El dolor de los bubones era especialmente violento y, para algunos, insoportable. Bien puede decirse que los médicos y cirujanos torturaron a muchas pobres criaturas hasta la muerte. En muchos casos los bubones se endurecían y aplicaban sobre ellos fortísimos emplastos o cataplasmas para abrirlos; y si esto no ocurría los cortaban los dejaban de una manera terrible. En algunos, los bubones se endurecían tanto, en parte por la virulencia de la enfermedad misma y en parte porque los había atacado con mucha fuerza, que ningún instrumento podía abrirlos, y entonces los quemaban con b, de forma que muchos morían chillando como locos por el tormento y otros durante la operación misma. En estos momentos de angustia, algunos de los que carecían de una ayuda que los sujetara a la cama o cuidara de ellos se hacían cargo de su propio destino como he señalado antes. Algunos se precipitaban a las calles, quizás desnudos, y corrían directamente hacia el río; y si no los paraba algún vigilante o cualquier otro oficial, se tiraban al agua, donde luego los encontraban.

Tres años antes de este Diario del año de la peste, Defoe había publicado la obra que le daría más fama, Robinson Crusoe, en la que llevaría a la novela la ideología ilustrada y la confianza en la razón. En más de un sentido la crónica imaginaria que tituló Diario del año de la peste es su antítesis, porque en esta su autor parece reconocer las limitaciones del optimismo del Siglo de las Luces. Por eso, tal vez sea este inclasificable documental dramatizado la obra de Defoe que esté más cerca de la mentalidad contemporánea, construida en gran parte sobre la conciencia del fracaso de los ideales racionalistas de la Ilustración.

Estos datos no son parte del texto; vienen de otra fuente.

(** Unless a deactivation was refused. *)
Record exact h : Prop := {
  e_online c : c ∈ possible → cpu_active h c = true → online (root h) c = true;
  e_smt : sched_smt_present h = smt_cores (cpu_active h);
  e_num : num_cpus_frozen h = Z.of_nat (length (frozen_cpus h));
  e_nodup : NoDup (frozen_cpus h);
  e_frozen c : c ∈ frozen_cpus h → at_phase h c ≠ Active;
  e_asked : asked h = OneDomain ↔ frozen_cpus h ≠ [];
  e_awake : cpuhp_tasks_frozen h = false → frozen_cpus h = [];
  e_smp : cpuhp_tasks_frozen h = true → sched_smp_initialized h = true;
}.

(** The processor that is on its way. *)
Record on_way h : Prop := {
  o_others c : at_phase h c = Started ∨ at_phase h c = Inactive → busy h = Some c;
  o_busy c : busy h = Some c → c ∈ possible ∧ (at_phase h c = Started ∨ at_phase h c = Inactive) ∧
    (cpuhp_tasks_frozen h = true → c ∈ frozen_cpus h);
}.

(** [refusals]: deactivations may be refused. *)
Definition settled (refusals : bool) h : Prop := weak h ∧ on_way h ∧ (refusals = false → exact h).

Definition core_act (a : action) h : res core :=
  match a with
  | SmtPresent c up => Ok (smt_present c up h)
  | SetCpuActive c on => Ok (set_cpu_active c on h)
  | CpusetCpuActive => Ok (activate_domains h)
  | CpusetCpuInactive c => let '(e, h) := deactivate_domains false h in Ok (with_ret e h)
  | SetRqOnline c => in_root_domain c (set_rq_online c) h
  | SetRqOffline c => in_root_domain c (set_rq_offline c) h
  | Finish c x => Ok (finish c x h)
  | _ => Ok h
  end.

Fixpoint goes (refusals : bool) (l : list action) h : Prop :=
  match l with
  | [] => settled refusals h
  | a :: l =>
      (∃ h', core_act a h = Ok h' ∧ goes refusals l h') ∧
      match a with
      | CpusetCpuInactive c =>
          refusals = true → cpuhp_tasks_frozen h = false →
          settled refusals (finish c Active (set_cpu_active c true (with_ret (- EBUSY) h)))
      | _ => True
      end
  end.

(** * The root domains *)

Definition rooted h : Prop := roots_ok (root h) ∧ online_active (cpu_active h) (root h).

Lemma request_rooted x h : rooted h → rooted (request x h).
Proof. intros [R A]. split; [by apply build_roots|by apply build_active]. Qed.
Lemma request_online x h c : rooted h → online (root h) c = true → online (root (request x h)) c = true.
Proof. intros [R A] H. by apply build_online, A. Qed.

(** All that [activate_domains] changes. *)
Lemma activate_domains_spec h : rooted h → ∃ r,
  activate_domains h =
    with_asked (if sched_smp_initialized h
                then (if cpuhp_tasks_frozen h && negb (num_cpus_frozen h - 1 =? 0) then OneDomain else CpusetDomains)
                else asked h)
      (with_num_frozen (if sched_smp_initialized h && cpuhp_tasks_frozen h then num_cpus_frozen h - 1 else num_cpus_frozen h)
        (with_root r h)) ∧
  roots_ok r ∧ online_active (cpu_active h) r ∧ (∀ c, online (root h) c = true → online r c = true).
Proof.
  intros R. unfold activate_domains, cpuset_cpu_active. destruct (sched_smp_initialized h); simpl.
  - pose proof (request_rooted OneDomain h R) as R1. pose proof (request_online OneDomain h) as O1.
    destruct (cpuhp_tasks_frozen h); simpl; [destruct (num_cpus_frozen h - 1 =? 0); simpl|].
    + set (h1 := with_num_frozen _ (request OneDomain h)) in *. assert (rooted h1) as R2 by exact R1.
      destruct (request_rooted CpusetDomains h1 R2). exists (root (request CpusetDomains h1)). split; [done|]. split_and!; [done..|].
      intros c Hc. apply (request_online CpusetDomains h1); [done|]. by apply O1.
    + destruct R1. exists (root (request OneDomain h)). split; [done|]. split_and!; [done..|]. intros c Hc. by apply O1.
    + destruct (request_rooted CpusetDomains h R). exists (root (request CpusetDomains h)). split; [done|]. split_and!; [done..|].
      intros c Hc. by apply (request_online CpusetDomains h).
  - exists (root h). destruct R. split; [by destruct h|]. by split_and!.
Qed.

Lemma deactivate_domains_spec h : rooted h → ∃ r,
  deactivate_domains false h = (0,
    with_asked (if sched_smp_initialized h then (if cpuhp_tasks_frozen h then OneDomain else CpusetDomains) else asked h)
      (with_num_frozen (if sched_smp_initialized h && cpuhp_tasks_frozen h then num_cpus_frozen h + 1 else num_cpus_frozen h)
        (with_root r h))) ∧
  roots_ok r ∧ online_active (cpu_active h) r ∧ (∀ c, online (root h) c = true → online r c = true).
Proof.
  intros R. unfold deactivate_domains, cpuset_cpu_inactive. destruct (sched_smp_initialized h); simpl.
  - destruct (cpuhp_tasks_frozen h); simpl.
    + set (h1 := with_num_frozen _ h) in *. assert (rooted h1) as R1 by exact R. destruct (request_rooted OneDomain h1 R1).
      exists (root (request OneDomain h1)). split; [done|]. split_and!; [done..|]. intros c Hc. by apply (request_online OneDomain h1).
    + destruct (request_rooted CpusetDomains h R). exists (root (request CpusetDomains h)). split; [done|]. split_and!; [done..|].
      intros c Hc. by apply (request_online CpusetDomains h).
  - exists (root h). destruct R. split; [by destruct h|]. by split_and!.
Qed.

(** No BUG_ON is reached. *)
Lemma online_spec c h : c ∈ possible → cpu_active h c = true → rooted h → ∃ r,
  in_root_domain c (set_rq_online c) h = Ok (with_root r h) ∧ roots_ok r ∧ online_active (cpu_active h) r ∧
  online r c = true ∧ (∀ d, d ≠ c → online r d = online (root h) d).
Proof.
  intros Hc Ha [R A]. unfold in_root_domain, set_rq_online. destruct (R c Hc) as (d & Ed & Es & Eo). rewrite Ed, Es.
  destruct (online (root h) c) eqn:E; simpl; [by exists (root h)|]. eexists. split; [done|]. simpl. split_and!.
  - intros c' Hc'. destruct (R c' Hc') as (d' & E1 & E2 & E3). exists d'. simpl. split_and!; [done..|].
    destruct (decide (d' = d)) as [->|]; [rewrite fn_lookup_insert|rewrite fn_lookup_insert_ne by done];
      (destruct (decide (c' = c)) as [->|]; [rewrite ?fn_lookup_insert|rewrite ?fn_lookup_insert_ne by done]); congruence.
  - intros d'. destruct (decide (d' = c)) as [->|]; [done|]. simpl. rewrite fn_lookup_insert_ne by done. apply A.
  - by rewrite fn_lookup_insert.
  - intros d' Hd. by rewrite fn_lookup_insert_ne.
Qed.
Lemma offline_spec c h : c ∈ possible → roots_ok (root h) → ∃ r,
  in_root_domain c (set_rq_offline c) h = Ok (with_root r h) ∧ roots_ok r ∧
  online r c = false ∧ (∀ d, d ≠ c → online r d = online (root h) d).
Proof.
  intros Hc R. unfold in_root_domain, set_rq_offline. destruct (R c Hc) as (d & Ed & Es & Eo). rewrite Ed, Es.
  destruct (online (root h) c) eqn:E; simpl; [|by exists (root h)]. eexists. split; [done|]. simpl. split_and!.
  - intros c' Hc'. destruct (R c' Hc') as (d' & E1 & E2 & E3). exists d'. simpl. split_and!; [done..|].
    destruct (decide (d' = d)) as [->|]; [rewrite fn_lookup_insert|rewrite fn_lookup_insert_ne by done];
      (destruct (decide (c' = c)) as [->|]; [rewrite ?fn_lookup_insert|rewrite ?fn_lookup_insert_ne by done]); congruence.
  - by rewrite fn_lookup_insert.
  - intros d' Hd. by rewrite fn_lookup_insert_ne.
Qed.

(** * The plans *)

Lemma smt_weight_siblings c h (act : Z → bool) : (∀ d, act d = negb (bool_decide (at_phase h d = Offline))) →
  smt_weight c h = siblings act (core_of c).
Proof.
  intros H. unfold smt_weight, siblings. rewrite count_filter. apply count_ext. intros d _. rewrite H.
  destruct (Z.eqb_spec (core_of d) (core_of c)); simpl; repeat case_bool_decide; naive_solver.
Qed.

(** The processors that are up, as far as the mask of the active ones says. *)
Lemma up_on_way c h d : weak h → on_way h → busy h = Some c → d ≠ c →
  cpu_active h d = negb (bool_decide (at_phase h d = Offline)).
Proof.
  intros W O Hb Hd. rewrite (w_phase _ W). pose proof (o_others _ O d). destruct (at_phase h d) eqn:E; try done;
    exfalso; apply Hd; assert (busy h = Some d) by auto; congruence.
Qed.
Lemma up_at_rest h d : weak h → on_way h → busy h = None → cpu_active h d = negb (bool_decide (at_phase h d = Offline)).
Proof.
  intros W O Hb. rewrite (w_phase _ W). pose proof (o_others _ O d). destruct (at_phase h d) eqn:E; try done;
    exfalso; assert (busy h = Some d) by auto; congruence.
Qed.

Lemma count_all f l : (∀ x, x ∈ l → f x = true) → count f l = Z.of_nat (length l).
Proof. induction l as [|x l IH]; simpl; intros H; [done|]. rewrite (H x), IH by set_solver. simpl. lia. Qed.

Lemma no_longer_frozen c (l : list Z) : NoDup l → c ∈ l →
  Z.of_nat (length (filter (λ d, d ≠ c) l)) = Z.of_nat (length l) - 1.
Proof.
  intros Hnd Hc. rewrite count_filter, (count_change c _ (λ _, true)), (count_all (λ _, true)) by
    (try done; intros; by rewrite bool_decide_true).
  rewrite bool_decide_false by naive_solver. simpl. lia.
Qed.

(** The changes that [begin] makes. *)
Definition begun c (fr : bool) h : core := with_ret 0 (with_tasks_frozen fr (with_busy (Some c) h)).

(** The frozen processors after [finish]. *)
Definition frozen_after c (x : phase) h : list Z :=
  if cpuhp_tasks_frozen h then
    match x with Inactive => c :: frozen_cpus h | Active => filter (λ d, d ≠ c) (frozen_cpus h) | _ => frozen_cpus h end
  else frozen_cpus h.

Lemma finish_eq c x h : finish c x h =
  Core (<[c := x]> (at_phase h)) (cpu_active h) (root h) (sched_smt_present h) (num_cpus_frozen h) (asked h)
    (sched_smp_initialized h) (cpuhp_tasks_frozen h) (frozen_after c x h)
    (match x with Active | Offline => None | _ => busy h end) (ret h).
Proof. unfold finish, frozen_after. by destruct h as [? ? ? ? ? ? ? []], x. Qed.

Lemma finish_settled ref c x h :
  c ∈ possible → busy h = Some c → rooted h →
  (∀ d, cpu_active h d = bool_decide (<[c := x]> (at_phase h) d = Active)) →
  (∀ d, d ≠ c → at_phase h d = Active ∨ at_phase h d = Offline) →
  (cpuhp_tasks_frozen h = true → x = Started → c ∈ frozen_cpus h) →
  (ref = false →
    (∀ d, d ∈ possible → cpu_active h d = true → online (root h) d = true) ∧
    sched_smt_present h = smt_cores (cpu_active h) ∧
    num_cpus_frozen h = Z.of_nat (length (frozen_after c x h)) ∧
    (asked h = OneDomain ↔ frozen_after c x h ≠ []) ∧
    NoDup (frozen_cpus h) ∧ (x = Inactive → c ∉ frozen_cpus h) ∧
    (∀ d, d ≠ c → d ∈ frozen_cpus h → at_phase h d ≠ Active) ∧
    (cpuhp_tasks_frozen h = false → frozen_cpus h = []) ∧
    (cpuhp_tasks_frozen h = true → sched_smp_initialized h = true)) →
  settled ref (finish c x h).
Proof.
  intros Hc Hb [R A] Hph Hoth Hst X. rewrite finish_eq. split; [by split|]. split.
  - split; simpl.
    + intros d. destruct (decide (d = c)) as [->|Hne]; [rewrite fn_lookup_insert; destruct x; naive_solver|].
      rewrite fn_lookup_insert_ne by done. destruct (Hoth d Hne) as [-> | ->]; naive_solver.
    + intros d Hd. assert (d = c ∧ (x = Started ∨ x = Inactive)) as [-> Hx] by (destruct x; try discriminate Hd; (split; [congruence|auto])).
      rewrite fn_lookup_insert. split_and!; [done..|]. unfold frozen_after. intros E. rewrite E. destruct Hx as [-> | ->]; [by apply Hst|by left].
  - intros (X1 & X2 & X3 & X4 & X5 & X6 & X7 & X8 & X9)%X. split; simpl; try done.
    + unfold frozen_after. destruct (cpuhp_tasks_frozen h); [|done]. destruct x; try done; [by apply NoDup_filter|].
      apply NoDup_cons. auto.
    + intros d Hd. unfold frozen_after in Hd. destruct (decide (d = c)) as [->|Hne].
      * rewrite fn_lookup_insert. intros ->. destruct (cpuhp_tasks_frozen h); [|rewrite X8 in Hd by done; by apply elem_of_nil in Hd].
        apply list_elem_of_filter in Hd. naive_solver.
      * rewrite fn_lookup_insert_ne by done. apply X7; [done|]. destruct (cpuhp_tasks_frozen h); [|done].
        destruct x; try done; [by apply list_elem_of_filter in Hd as [_ ?]|set_solver].
    + unfold frozen_after. intros E. rewrite E. auto.
Qed.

Mezcla de crónica y ficción, de ensayo y narración, de análisis moral, propósito didáctico y poderosas descripciones, en el Diario del año de la peste persiste el Defoe racionalista que desmiente las supersticiones populares, el moralizador ilustrado que fustiga las debilidades humanas. Pero ese Defoe ha pasado ya a un segundo plano para dejar paso al escritor perplejo ante la muerte y el mal, escollos con los que choca el optimismo ilustrado en un tiempo en que se teme un nuevo brote de la epidemia, que amenaza desde Marsella en 1720.

Y a partir de ahí, la potencia democratizadora de la muerte, la desorientación y la pérdida de confianza en el hombre, la razón y la ciencia, las decenas de miles de muertos llevan al cronista interpuesto por Defoe a renunciar a sus viejos ideales para buscar refugio en la religiosidad.

Tras la frialdad objetiva de los datos estadísticos de bajas e inhumaciones, las descripciones de las calles vacías, las casas abandonadas y los cadáveres amontonados trazan un detallado mapa de los horrores, con detalles macabros y comportamientos irracionales y mezquinos que son el resultado de la convivencia diaria con el pánico y provocan el desengaño de los optimistas valores ilustrados.

El Defoe moralizador acababa proyectando así en el Diario una mirada crítica que renuncia a las bases ideológicas de la Ilustración, sobre todo a la aspiración de armonía, fraternidad y progreso. Frente al altruismo idealista, los comportamientos reflejados en las situaciones límites que evoca la obra son los del egoísmo, la confusión y el ensimismamiento del que ve al otro como un enemigo, como un riesgo de contagio, como un mensajero de la muerte.

Muchos de los lectores del Diario del año de la peste llegamos a este libro a través de García Márquez, que lo reivindicó  insistentemente como uno de sus libros de cabecera y como modelo de crónica y de reportaje periodístico con altura literaria y algún toque de ficción. Un clásico imprescindible.